Assume $A = (a_{ij}) \in \mathbb{R}^{N\times N}$ is negative diagonally dominant matrix, i.e. $|a_{ii}| \geq \sum_{j = 1, j\neq i}^{N} |a_{ij}|$ with $ a_{ii} < 0, 1 \leq i \leq N$.
For example: \begin{equation} A = \left[ \begin{array}{ccccc} -2 & 1 & & & 1 \\ 1 & -2 & 1 & & \\ & \cdots & \cdots & \cdots & \\ & & 1 & -2 & 1\\ 1& & & 1 & -2 \\ \end{array} \right]_{N\times N} \end{equation} Is it true that the infinity norm of the matrix exponential $\|\mathrm{e}^{A t}\|_{l^\infty} \leq 1, \forall t \geq 0$?
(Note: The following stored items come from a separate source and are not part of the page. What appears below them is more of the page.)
Definition set_adaptive_config_ (v : AdaptiveSamplingConfig) (e : Engine)
  : Engine :=
  {| running_ := running_ e; main_thread_ := main_thread_ e;
     monitor_thread_ := monitor_thread_ e; config_ := config_ e;
     active_tasks_ := active_tasks_ e;
     performance_history_ := performance_history_ e;
     performance_monitor_ := performance_monitor_ e;
     adaptive_config_ := v;
     optimization_config_ := optimization_config_ e;
     population_manager_ := population_manager_ e;
     evolution_active_ := evolution_active_ e;
     current_generation_ := current_generation_ e;
     evolution_history_ := evolution_history_ e;
     evolution_config_ := evolution_config_ e; log_ := log_ e |}.

Definition set_evolution_active_ (v : bool) (e : Engine) : Engine :=
  {| running_ := running_ e; main_thread_ := main_thread_ e;
     monitor_thread_ := monitor_thread_ e; config_ := config_ e;
     active_tasks_ := active_tasks_ e;
     performance_history_ := performance_history_ e;
     performance_monitor_ := performance_monitor_ e;
     adaptive_config_ := adaptive_config_ e;
     optimization_config_ := optimization_config_ e;
     population_manager_ := population_manager_ e;
     evolution_active_ := v;
     current_generation_ := current_generation_ e;
     evolution_history_ := evolution_history_ e;
     evolution_config_ := evolution_config_ e; log_ := log_ e |}.

Definition set_evolution_history_ (v : list EvolutionHistory) (e : Engine)
  : Engine :=
  {| running_ := running_ e; main_thread_ := main_thread_ e;
     monitor_thread_ := monitor_thread_ e; config_ := config_ e;
     active_tasks_ := active_tasks_ e;
     performance_history_ := performance_history_ e;
     performance_monitor_ := performance_monitor_ e;
     adaptive_config_ := adaptive_config_ e;
     optimization_config_ := optimization_config_ e;
     population_manager_ := population_manager_ e;
     evolution_active_ := evolution_active_ e;
     current_generation_ := current_generation_ e;
     evolution_history_ := v;
     evolution_config_ := evolution_config_ e; log_ := log_ e |}.

Definition set_log_ (v : list LogEntry) (e : Engine) : Engine :=
  {| running_ := running_ e; main_thread_ := main_thread_ e;
     monitor_thread_ := monitor_thread_ e; config_ := config_ e;
     active_tasks_ := active_tasks_ e;
     performance_history_ := performance_history_ e;
     performance_monitor_ := performance_monitor_ e;
     adaptive_config_ := adaptive_config_ e;
     optimization_config_ := optimization_config_ e;
     population_manager_ := population_manager_ e;
     evolution_active_ := evolution_active_ e;
     current_generation_ := current_generation_ e;
     evolution_history_ := evolution_history_ e;
     evolution_config_ := evolution_config_ e; log_ := v |}.

(** [logInfo], [logError], [logWarning]: one more entry in the sink. *)
Definition log (lvl : LogLevel) (msg : list MessagePart) (e : Engine)
  : Engine :=
  set_log_ (log_ e ++ [{| level := lvl; message := msg |}]) e.

Definition logInfo := log INFO.
Definition logError := log ERROR.
Definition logWarning := log WARNING.

(** ** Lifecycle ([start], [stop]) *)

(** [join()] on a joinable thread returns once the thread's loop has seen
    [running_ == false] and written its closing line; what is left of a tick
    in progress is not part of this model. *)
Definition join_main (e : Engine) : Engine :=
  if main_thread_ e
  then set_threads false (monitor_thread_ e) (logInfo [Text "主循环结束"] e)
  else e.

Definition join_monitor (e : Engine) : Engine :=
  if monitor_thread_ e
  then set_threads (main_thread_ e) false (logInfo [Text "监控循环结束"] e)
  else e.

Definition start (e : Engine) : bool * Engine :=
  if running_ e then (false, logError [Text "引擎已在运行中"] e)
  else if negb (enable_engine (config_ e))
  then (false, logInfo [Text "引擎被配置禁用"] e)
  else (true, logInfo [Text "UIEE核心引擎启动成功"]
                (set_threads true true (set_running_ true e))).

Definition shutdown_message : list MessagePart := [Text "UIEE核心引擎已停止"].

Definition stop (e : Engine) : Engine :=
  if negb (running_ e) then e
  else logInfo shutdown_message
         (join_monitor (join_main (set_running_ false e))).

(** ** Task registry ([addTask], [removeTask], [monitoringLoop],
       [updateTaskPriorities]) *)

Definition has_pid (p : Z) (t : TaskInfo) : bool := Z.eqb (pid t) p.

Definition addTask (task : TaskInfo) (e : Engine) : Engine :=
  match find (has_pid (pid task)) (active_tasks_ e) with
  | None =>
      logInfo [Text "添加任务: "; Text (name task); Text " (PID: ";
               Int (pid task); Text ")"]
        (set_active_tasks_ (active_tasks_ e ++ [task]) e)
  | Some _ => e
  end.

(** [v.erase(it)] for the iterator [std::find_if] returned: the first element
    that satisfies [f] goes. *)
Fixpoint erase_first {A} (f : A -> bool) (v : list A) : list A :=
  match v with
  | [] => []
  | x :: rest => if f x then rest else x :: erase_first f rest
  end.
EDIT 1 The $l^\infty$ norm of a matrix $B = (b_{ij}) \in \mathbb{R}^{N\times N}$ is given by \begin{align*} \|B\|_{l^\infty} = \mathop{max}_{i = 1, \cdots, N}\{\sum_{j = 1}^{N} |b_{ij}| \}. \end{align*} How to prove it?
Lemma 3.1 of (Du Qiang, et al., 2019, MAXIMUM PRINCIPLE PRESERVING EXPONENTIAL TIME DIFFERENCING SCHEMES FOR THE NONLOCAL ALLEN-CAHN EQUATION)[https://arxiv.org/pdf/1902.04998.pdf] shows that (I think there is a typo in the stricit diagonally dominant condition, $j \neq i$ is missing)
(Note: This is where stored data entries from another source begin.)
(** X17: two processors never share statistics: a processor built beside
    another one has dictionaries of its own, and a batch run on either
    leaves the statistics of the other as they were. *)
Theorem processors_do_not_share_statistics a (cfgs : list config) st da ma :
  parser_state a st da ma ->
  exists b st1 db,
    __init__ w st = Some (b, st1)
    /\ parser_state a st1 da ma
    /\ parser_state b st1 db ∅
    /\ (exists docs st2 db' mb',
          batch b cfgs st1 = Some (docs, st2)
          /\ parser_state b st2 db' mb'
          /\ parser_state a st2 da ma)
    /\ (exists docs st2 da' ma',
          batch a cfgs st1 = Some (docs, st2)
          /\ parser_state a st2 da' ma'
          /\ parser_state b st2 db ∅).
Proof.
  intros Hps.
  destruct (init_beside w a st da ma Hps)
    as (b & st1 & E & Ha & Hb & Eb & En).
  eexists b, st1, _. split; [exact E|]. split; [exact Ha|].
  split; [exact Hb|].
  destruct Hps as [_ _ H3 H4]. split.
  - destruct (batch_full b cfgs st1 _ _ Hb) as (st2 & E2 & Hb2 & _ & F).
    eexists _, st2, _, _. split; [exact E2|]. split; [exact Hb2|].
    apply (parser_state_same_but a _ st1 st2 da ma Ha F);
      rewrite Eb; simpl; intros [H|[H|[]]]; lia.
  - destruct (batch_full a cfgs st1 _ _ Ha) as (st2 & E2 & Ha2 & _ & F).
    eexists _, st2, _, _. split; [exact E2|]. split; [exact Ha2|].
    apply (parser_state_same_but b _ st1 st2 _ _ Hb F);
      try rewrite Eb; simpl; intros [H|[H|[]]]; lia.
Qed.
(** * PII masking (regex) policy: a shallow embedding and its properties

    The policy [piimaskingregex] detects regex-defined entities in a
    request text, replaces them by placeholders ([maskPIIFromContent]) or
    by asterisks ([redactPIIFromContent]), and restores the placeholders
    in the response ([restorePIIInResponse]).

    Conventions of the embedding.
    - A Go [string] is a [list ascii] (a sequence of bytes).
      [strings.TrimSpace] decodes the white space of Unicode from its
      UTF-8 bytes, as the library does.  The other library functions
      that work on runes ([regexp], and [strings.ReplaceAll] with an
      empty [old]) are modelled on the ASCII range, where one byte is
      one rune.
    - A Go [map] is an association list in insertion order with unique
      keys.  A [range] over a map visits the entries in an order that the
      runtime chooses; every [range] statement takes that choice as an
      explicit argument, a function that permutes the entries.
    - The collaborators outside the package ([json.Unmarshal],
      [json.Marshal], [utils.SetValueAtJSONPath],
      [utils.ExtractStringValueFromJsonpath]) are section variables. *)

From Stdlib Require Import Ascii String.
From Stdlib Require Import List Bool Arith Lia Permutation.
From Stdlib Require Import Sorting.Sorted.
Import ListNotations.

Set Implicit Arguments.

(* ================================================================== *)
(** ** Go strings *)

Definition gostring := list ascii.

Definition str (s : string) : gostring := list_ascii_of_string s.
Arguments str s%_string.

Definition gostring_dec : forall a b : gostring, {a = b} + {a <> b} :=
  list_eq_dec ascii_dec.

Definition eqs (a b : gostring) : bool :=
  if gostring_dec a b then true else false.

(** [strings.HasPrefix s old]. *)
Fixpoint HasPrefix (s old : gostring) : bool :=
  match old, s with
  | [], _ => true
  | _ :: _, [] => false
  | o :: old', c :: s' => Ascii.eqb o c && HasPrefix s' old'
  end.

(** [strings.Contains s substr]. *)
Fixpoint Contains (s substr : gostring) : bool :=
  HasPrefix s substr ||
  match s with
  | [] => false
  | _ :: s' => Contains s' substr
  end.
When $\kappa = 0$ is it still true that $\|\mathrm{e}^{A t}\|_{l^\infty} \leq 1$?
EDIT 2 I wrote a short matlab code to verify the inequality
N = 10;
for i = 1:100000
A0 = 2*rand(N, N) - 1; % random value in [-1, 1]
A = A0 + A0'; % construct symmetric matrix;
v = -(sum(abs(A), 2) - abs(diag(A)));
for i = 1:N
A(i,i) = v(i); % Assign v to the diagonal elements
end
tmp = norm(expm(A), inf);
if tmp > 1
tmp
end
end
Thank you very much!
By a continuity argument, we may assume that $A$ is a strictly diagonally dominant matrix whose diagonal entries are negative. Let $t>0$ and $h=\frac{t}{m}$. When $m\ge1$ is sufficiently large, we have $$ \|e^{hA}\|_\infty =\|I+hA+o(h)\|_\infty =\max_i\left[1+h\left(a_{ii}+\sum_{j\ne i}|a_{ij}|\right)+o(h)\right]<1. $$ Therefore $\|e^{tA}\|_\infty=\|(e^{hA})^m\|_\infty\le\|e^{hA}\|_\infty^m\le1$.
Remark. I don't think the proof of lemma 3.1 in the cited paper is valid. The authors (Qiang et al.) tried to treat their lemma as a special case of theorem 2(b) of Lazer, Characteristic Exponents and Diagonally Dominant Linear Differential Systems, J. Math. Ana. and Appl. 35, 215-229 (1971). However, the matrix norm that Lazer used is $\|M\|=\max_j\|M_{\ast j}\|_2$ (the maximum Euclidean norm among the columns of $M$), not the induced $\infty$-norm.